[Records drawn from a dataset]
(** * FlowSim Material Studio: the particle simulation engine

    A shallow embedding of [class FlowSimulationEngine] (the
    "SIMULATION ENGINE" part of the core-logic script) together with the
    pieces of global state it reads: [appState], [mainCanvas] and
    [Math.random].

    JavaScript numbers are kept abstract behind the interface [Num], which
    lists exactly the operations the engine applies to them.  Two instances
    are given: IEEE binary64 ([float], what a browser computes, executable)
    and the real numbers ([R], exact arithmetic, used for the kinematic
    laws).  Structural facts are proved for every instance. *)

From Stdlib Require Import Floats.PrimFloat.
From Stdlib Require Floats.FloatAxioms Floats.SpecFloat.
From Stdlib Require Import Reals Lra Lia ZArith String.
From stdpp Require Import base option list.
From Stdlib Require Import Ascii.
From stdpp Require Import pretty.
Context (u : Unicode) (token : TokenData.t).

Lemma loop_next (friend : Friend.t) (b : byte) (keys : list KeyRead)
    (oldState oldState' : option termios) (w w' : World) :
  onKey u token friend b oldState w = Done (Next oldState') w' ->
  waitForCtrlRInReceiveMessage_loop u token friend oldState (KByte b :: keys) w =
  waitForCtrlRInReceiveMessage_loop u token friend oldState' keys w'.
Proof. intros H. simpl. now rewrite (bind_done _ _ _ _ _ H). Qed.


Lemma loop_exit (friend : Friend.t) (b : byte) (keys : list KeyRead)
    (oldState : option termios) (code : Z) (w w' : World) :
  onKey u token friend b oldState w = Exit code w' ->
  waitForCtrlRInReceiveMessage_loop u token friend oldState (KByte b :: keys) w =
  Exit code w'.
Proof. intros H. simpl. unfold bind. now rewrite H. Qed.

Lemma onKey_unrecognized (friend : Friend.t) (b : byte)
    (oldState : option termios) (w : World) :
  unrecognized b ->
  onKey u token friend b oldState w = Done (Next oldState) w.
Proof.
  intros (H18 & H19 & H3). unfold onKey.
  apply N.eqb_neq in H18, H19, H3. rewrite H18, H19, H3. reflexivity.
Qed.

Lemma onKey_interrupt (friend : Friend.t) (oldState : option termios) (w : World) :
  onKey u token friend x03 oldState w = Exit 0 (emit (Println "\nExiting...") w).
Proof. reflexivity. Qed.

Lemma loop_skips (friend : Friend.t) (bs : list byte) (keys : list KeyRead)
    (oldState : option termios) (w : World) :
  Forall unrecognized bs ->
  waitForCtrlRInReceiveMessage_loop u token friend oldState (map KByte bs ++ keys) w =
  waitForCtrlRInReceiveMessage_loop u token friend oldState keys w.
Proof.
  induction 1 as [| b bs Hb Hbs IH]; [reflexivity |].
  change (map KByte (b :: bs) ++ keys)%list with (KByte b :: (map KByte bs ++ keys))%list.
  rewrite (loop_next friend b _ oldState oldState w w); auto.
  now apply onKey_unrecognized.
Qed.

Lemma waitForCtrlR_loop_skips (requests : list IncomingFriendRequest.t)
    (bs : list byte) (keys : list KeyRead) (oldState : option termios) (w : World) :
  Forall (fun b => Byte.to_N b <> 18%N /\ Byte.to_N b <> 3%N) bs ->
  waitForCtrlR_loop u token requests oldState (map KByte bs ++ keys) w =
  waitForCtrlR_loop u token requests oldState keys w.
Proof.
  induction 1 as [| b bs (H18 & H3) Hbs IH]; [reflexivity |].
  simpl. apply N.eqb_neq in H18, H3. rewrite H18, H3. exact IH.
Qed.

(** A failed setup: one line of output, then [return]. *)
Lemma waitForCtrlR_setup (requests : list IncomingFriendRequest.t) (keys : list KeyRead)
    (w w1 : World) (p : option termios) (e : error) :
  makeRaw w = Done (p, Some e) w1 ->
  waitForCtrlR u token requests keys w = Done tt (emit (Printf setupFailed [AErr e]) w1).
Proof. intros H. unfold waitForCtrlR. now rewrite (bind_done _ _ _ _ _ H). Qed.

Lemma waitForCtrlRInReceiveMessage_setup (friend : Friend.t) (keys : list KeyRead)
    (w w1 : World) (p : option termios) (e : error) :
  makeRaw w = Done (p, Some e) w1 ->
  waitForCtrlRInReceiveMessage u token friend keys w =
    Done tt (emit (Printf setupFailed [AErr e]) w1).
Proof.
  intros H. unfold waitForCtrlRInReceiveMessage, makeRawForReceiveMessage.
  now rewrite (bind_done _ _ _ _ _ H).
Qed.

(** The interrupt key as first key: the process exits inside the loop,
    the deferred restore never runs. *)
Lemma waitForCtrlRInReceiveMessage_interrupt (friend : Friend.t) (keys : list KeyRead)
    (w w1 : World) (saved : option termios) :
  makeRaw w = Done (saved, None) w1 ->
  waitForCtrlRInReceiveMessage u token friend (KByte x03 :: keys) w =
    Exit 0 (emit (Println "\nExiting...") w1).
Proof.
  intros H. unfold waitForCtrlRInReceiveMessage, makeRawForReceiveMessage.
  rewrite (bind_done _ _ _ _ _ H). unfold defer.
  now rewrite (loop_exit friend x03 keys saved 0 w1 _ (onKey_interrupt friend saved w1)).
Qed.

Lemma waitForCtrlR_interrupt (requests : list IncomingFriendRequest.t) (keys : list KeyRead)
    (w w1 : World) (saved : option termios) :
  makeRaw w = Done (saved, None) w1 ->
  waitForCtrlR u token requests (KByte x03 :: keys) w =
    Exit 0 (emit (Println "\nExiting...") w1).
Proof.
  intros H. unfold waitForCtrlR.
  rewrite (bind_done _ _ _ _ _ H). reflexivity.
Qed.

End Loops.

(** ** A message that is sent *)

Section Sent.

Context (u : Unicode) (token : TokenData.t) (friend : Friend.t).




End Sent.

Task statement: Begin at the top of the records above and quote each line exactly, ending with the line that contains "Proof. reflexivity. Qed.".

Exercise output:
(** * FlowSim Material Studio: the particle simulation engine

    A shallow embedding of [class FlowSimulationEngine] (the
    "SIMULATION ENGINE" part of the core-logic script) together with the
    pieces of global state it reads: [appState], [mainCanvas] and
    [Math.random].

    JavaScript numbers are kept abstract behind the interface [Num], which
    lists exactly the operations the engine applies to them.  Two instances
    are given: IEEE binary64 ([float], what a browser computes, executable)
    and the real numbers ([R], exact arithmetic, used for the kinematic
    laws).  Structural facts are proved for every instance. *)

From Stdlib Require Import Floats.PrimFloat.
From Stdlib Require Floats.FloatAxioms Floats.SpecFloat.
From Stdlib Require Import Reals Lra Lia ZArith String.
From stdpp Require Import base option list.
From Stdlib Require Import Ascii.
From stdpp Require Import pretty.
Context (u : Unicode) (token : TokenData.t).

Lemma loop_next (friend : Friend.t) (b : byte) (keys : list KeyRead)
    (oldState oldState' : option termios) (w w' : World) :
  onKey u token friend b oldState w = Done (Next oldState') w' ->
  waitForCtrlRInReceiveMessage_loop u token friend oldState (KByte b :: keys) w =
  waitForCtrlRInReceiveMessage_loop u token friend oldState' keys w'.
Proof. intros H. simpl. now rewrite (bind_done _ _ _ _ _ H). Qed.


Lemma loop_exit (friend : Friend.t) (b : byte) (keys : list KeyRead)
    (oldState : option termios) (code : Z) (w w' : World) :
  onKey u token friend b oldState w = Exit code w' ->
  waitForCtrlRInReceiveMessage_loop u token friend oldState (KByte b :: keys) w =
  Exit code w'.
Proof. intros H. simpl. unfold bind. now rewrite H. Qed.

Lemma onKey_unrecognized (friend : Friend.t) (b : byte)
    (oldState : option termios) (w : World) :
  unrecognized b ->
  onKey u token friend b oldState w = Done (Next oldState) w.
Proof.
  intros (H18 & H19 & H3). unfold onKey.
  apply N.eqb_neq in H18, H19, H3. rewrite H18, H19, H3. reflexivity.
Qed.

Lemma onKey_interrupt (friend : Friend.t) (oldState : option termios) (w : World) :
  onKey u token friend x03 oldState w = Exit 0 (emit (Println "\nExiting...") w).
Proof. reflexivity. Qed.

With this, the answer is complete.